While PPGNY’s Seltzer cited Sanger’s “racist legacy,” the founder of Planned Parenthood did not express such a view when she nevertheless praised Nazi Germany’s sterilization plan, according to Time magazine. In 1934, she wrote, “I admire the courage of a government that takes a stand on sterilization of the unfit and second, my admiration is subject to the interpretation of the word ‘unfit.’ If by ‘unfit’ is meant the physical or mental defects of a human being, that is an admirable gesture, but if ‘unfit’ refers to races or religions, then that is another matter, which I frankly deplore.”
Planned Parenthood’s affiliates performed more than 345,000 abortions and received $616.8 million in government grants and reimbursements, according to its 2019 annual report.
Messengers to the 2017 Southern Baptist Convention meeting adopted a resolution calling for the defunding of Planned Parenthood at all levels of government and denouncing the organization’s “immoral agenda and practices.”

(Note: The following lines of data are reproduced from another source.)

(** Modelled from the spec: what makes a path a JSON Pointer, which
    [jsonp.set_pointer] checks first.  In a JSON Pointer every '~' is
    followed by 0 or 1; [invalid_escape] finds a '~' that is not. *)
Fixpoint invalid_escape (s : string) : bool :=
  match s with
  | "" => false
  | String c rest =>
      if Ascii.eqb c "~" then
        match rest with
        | String d _ =>
            if Ascii.eqb d "0" || Ascii.eqb d "1" then invalid_escape rest
            else true
        | "" => true
        end
      else invalid_escape rest
  end.

(** Modelled from the spec: the segments of a JSON Pointer, which
    [jsonp.set_pointer] computes.  A path with a '~' that starts no escape
    is refused; a non-empty pointer starts with '/', the segments are what
    '/' separates, and in a segment ~1 stands for '/' and ~0 for '~'. *)
Definition pointer_parts (pointer : string) : result (list string) :=
  if invalid_escape pointer then Raise (PointerError "Found invalid escape")
  else
    match split "/" pointer with
    | "" :: parts => OK (map unescape parts)
    | _ => Raise (PointerError "location must start with /")
    end.

(** Modelled from the spec: the walk of the pointer-set below the mapping
    [ms].  Every intermediate segment must lead to an existing mapping, or
    the walk fails with [PathResolutionError] carrying that segment; the
    last segment is written into the mapping reached. *)
Fixpoint set_parts (ms : members) (part : string) (rest : list string)
  (value : json) : result members :=
  match rest with
  | [] => OK (store part value ms)
  | next :: rest' =>
      match lookup part ms with
      | Some (JObj child) =>
          child' <- set_parts child next rest' value ;;
          OK (store part (JObj child') ms)
      | _ => Raise (PathResolutionError part)
      end
  end.

(** Modelled from the spec: [jsonp.set_pointer(doc, pointer, value)], the
    pointer-set of the overlay engine. *)
Definition set_pointer (doc : json) (pointer : string) (value : json)
  : result json :=
  parts <- pointer_parts pointer ;;
  match parts, doc with
  | [], _ => Raise (PointerError "cannot set root in place")
  | part :: rest, JObj ms =>
      ms' <- set_parts ms part rest value ;; OK (JObj ms')
  | _ :: _, _ => Raise (PointerError "document is not a mapping")
  end.

(** Modelled from the spec: the value a list of segments leads to. *)
Fixpoint walk (doc : json) (parts : list string) : result json :=
  match parts with
  | [] => OK doc
  | part :: rest =>
      match doc with
      | JObj ms =>
          match lookup part ms with
          | Some child => walk child rest
          | None => Raise (PathResolutionError part)
          end
      | _ => Raise (PathResolutionError part)
      end
  end.

(** Modelled from the spec: the value at a path of the document. *)
Definition resolve_pointer (doc : json) (pointer : string) : result json :=
  parts <- pointer_parts pointer ;; walk doc parts.

(** [is_prefix p q]: the segments [p] are the first segments of [q]. *)
Fixpoint is_prefix (p q : list string) : bool :=
  match p, q with
  | [], _ => true
  | a :: p', b :: q' => String.eqb a b && is_prefix p' q'
  | _ :: _, [] => false
  end.

End Json.

Import Json.

(* ------------------------------------------------------------------ *)
(** ** [main.py] *)

Module Main.

Import CharClass.

(** [_model_default_prefix = '/engine/'] *)
Definition _model_default_prefix : string := "/engine/".

(** [_key_value_regex], written token by token:
    [^ \s* ( [A-Za-z] \w* ) \s* = \s* ( .* ) $] *)
Definition _key_value_regex : regex :=
  Bol >> Star is_space >> Group 1 (Cls is_letter >> Star is_word)
      >> Star is_space >> Chr "="%char >> Star is_space
      >> Group 2 (Star is_dot) >> Eol.

(** [key_value_pair(arg)]: [m.groups()], the two groups of the match, or
    [ArgumentTypeError]. *)
Definition key_value_pair (arg : string)
  : result (option string * option string) :=
  match re_match _key_value_regex arg with
  | Some m => OK (m 1, m 2)
  | None => Raise (ArgumentTypeError ("Not a KEY=VALUE syntax: " ++ arg))
  end.

(** [_column_specifier_regex], written token by token:
    [^ \s* ( [^(]+ ) \s* ( \( ( [^)]+ ) \) )? \s* $] *)
Definition _column_specifier_regex : regex :=
  Bol >> Star is_space >> Group 1 (Plus (is_not "("%char))
      >> Star is_space
      >> Opt (Group 2 (Chr "("%char >> Group 3 (Plus (is_not ")"%char))
                                    >> Chr ")"%char))
      >> Star is_space >> Eol.

(** [column_specifier(arg)]: [m.groups()], the three groups of the match,
    or [ArgumentTypeError]. *)
Definition column_specifier (arg : string)
  : result (option string * option string * option string) :=
  match re_match _column_specifier_regex arg with
  | Some m => OK (m 1, m 2, m 3)
  | None => Raise (ArgumentTypeError ("Not a COLUMN_SPEC syntax: " ++ arg))
  end.

(** The parsed command line ([argparse.Namespace]), with the options the
    functions below read.  An option that was not given is [None]. *)
Record Namespace : Type := {
  ifile : option (list string);
  icolumns : option (list (list (option string * option string * option string)));
  irenames : option (list (list (option string * option string * option string)));
  iformat : option (list string);
  I : option (list (list (option string * option string)));
  m : option (list (list (string * string)));
  debug : bool;
  verbose : nat
}.

(** [len] of an option's value, [None] when the option is [None]. *)
Definition len {A : Type} (v : option (list A)) : option nat :=
  option_map (@List.length A) v.

(** [vars(opts)[ropt]], seen through [len], for the related options. *)
Definition dopts (opts : Namespace) (ropt : string) : option nat :=
  if String.eqb ropt "icolumns" then len (icolumns opts)
  else if String.eqb ropt "irenames" then len (irenames opts)
  else if String.eqb ropt "iformat" then len (iformat opts)
  else if String.eqb ropt "I" then len (I opts)
  else None.

Definition rel_opts : list string := ["icolumns"; "irenames"; "iformat"; "I"].

(** [n_infiles]: 1 when [opts.ifile] is falsy, else its length. *)
Definition n_infiles (opts : Namespace) : nat :=
  match ifile opts with
  | None | Some [] => 1
  | Some l => List.length l
  end.

(** ["Number of --%s(%i) mismatches number of --infile(%i)!"] *)
Definition mismatch_message (ropt : string) (n_ropt n : nat) : string :=
  "Number of --" ++ ropt ++ "(" ++ Str.of_nat n_ropt
    ++ ") mismatches number of --infile(" ++ Str.of_nat n ++ ")!".

(** The loop of [validate_opts] over [rel_opts]. *)
Fixpoint check_rel_opts (d : string -> option nat) (n : nat)
  (ropts : list string) : result unit :=
  match ropts with
  | [] => OK tt
  | ropt :: ropts' =>
      match d ropt with
      | Some (S _ as n_ropt) =>
          if Nat.ltb 1 n_ropt && negb (Nat.eqb n_ropt n)
          then Raise (ValueError (mismatch_message ropt n_ropt n))
          else check_rel_opts d n ropts'
      | _ => check_rel_opts d n ropts'
      end
  end.

Definition validate_opts (opts : Namespace) : result Namespace :=
  _ <- check_rel_opts (dopts opts) (n_infiles opts) rel_opts ;; OK opts.

(** [functools.reduce(lambda x,y: x+y, l)] on a non-empty list. *)
Definition reduce_add {A : Type} (l : list (list A)) : list A :=
  match l with
  | [] => []
  | x :: xs => fold_left (@List.app A) xs x
  end.

Definition program_name : string := "fuefit".

(** What a call of [main] ends in: it returns, an exception leaves it, or
    [parser.exit(status, message)] prints [message] on the standard error
    and exits with [status]. *)
Inductive outcome : Type :=
| Returned
| Raised (e : exn)
| Exited (status : Z) (message : string).

Definition help_hint : string :=
  Str.spaces (String.length program_name) ++ "  for help use --help" ++ String "010" "".

Section Model.

(** [jsonp.set_pointer], [model.base_model()] and the [validate] method of
    [model.model_validator()]. *)
Variable set_pointer : json -> string -> json -> result json.
Variable base_model : json.
Variable validate : json -> result unit.

(** The path an override is applied at. *)
Definition resolved_path (json_path : string) : string :=
  if negb (Str.startswith json_path "/") then _model_default_prefix ++ json_path
  else json_path.

(** The body of the loop over [model_overrides]. *)
Definition apply_override (mdl : json) (override : string * string)
  : result json :=
  let (json_path, value) := override in
  set_pointer mdl (resolved_path json_path) (JStr value).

Various scandals have plagued Planned Parenthood the last two decades. Most recently, undercover videos released beginning in 2015 appeared to indicate the organization was trading in body parts from aborted babies.
Other undercover investigations by pro-life organizations during the last two decades have shown Planned Parenthood employees:
- Agreeing to receive donations designated for abortions of African American babies.
- Demonstrating a willingness to aid self-professed sex traffickers whose prostitutes supposedly were in their early teens.
- Seeking to conceal alleged child sex abuse.
- In its announcement, PPGNY also said it is cooperating with civic organizations to rename “Margaret Sanger Square” in Manhattan.
Dannenfelser, president of the Susan B. Anthony List, called on former Secretary of State Hillary Clinton and Speaker of the House Nancy Pelosi to return the Margaret Sanger Awards they received from Planned Parenthood in 2009 and 2014, respectively. She also urged the Smithsonian’s National Portrait Gallery to remove Sanger’s bust from its Struggle for Justice exhibit.
Tom Strode is Washington bureau chief for Baptist Press.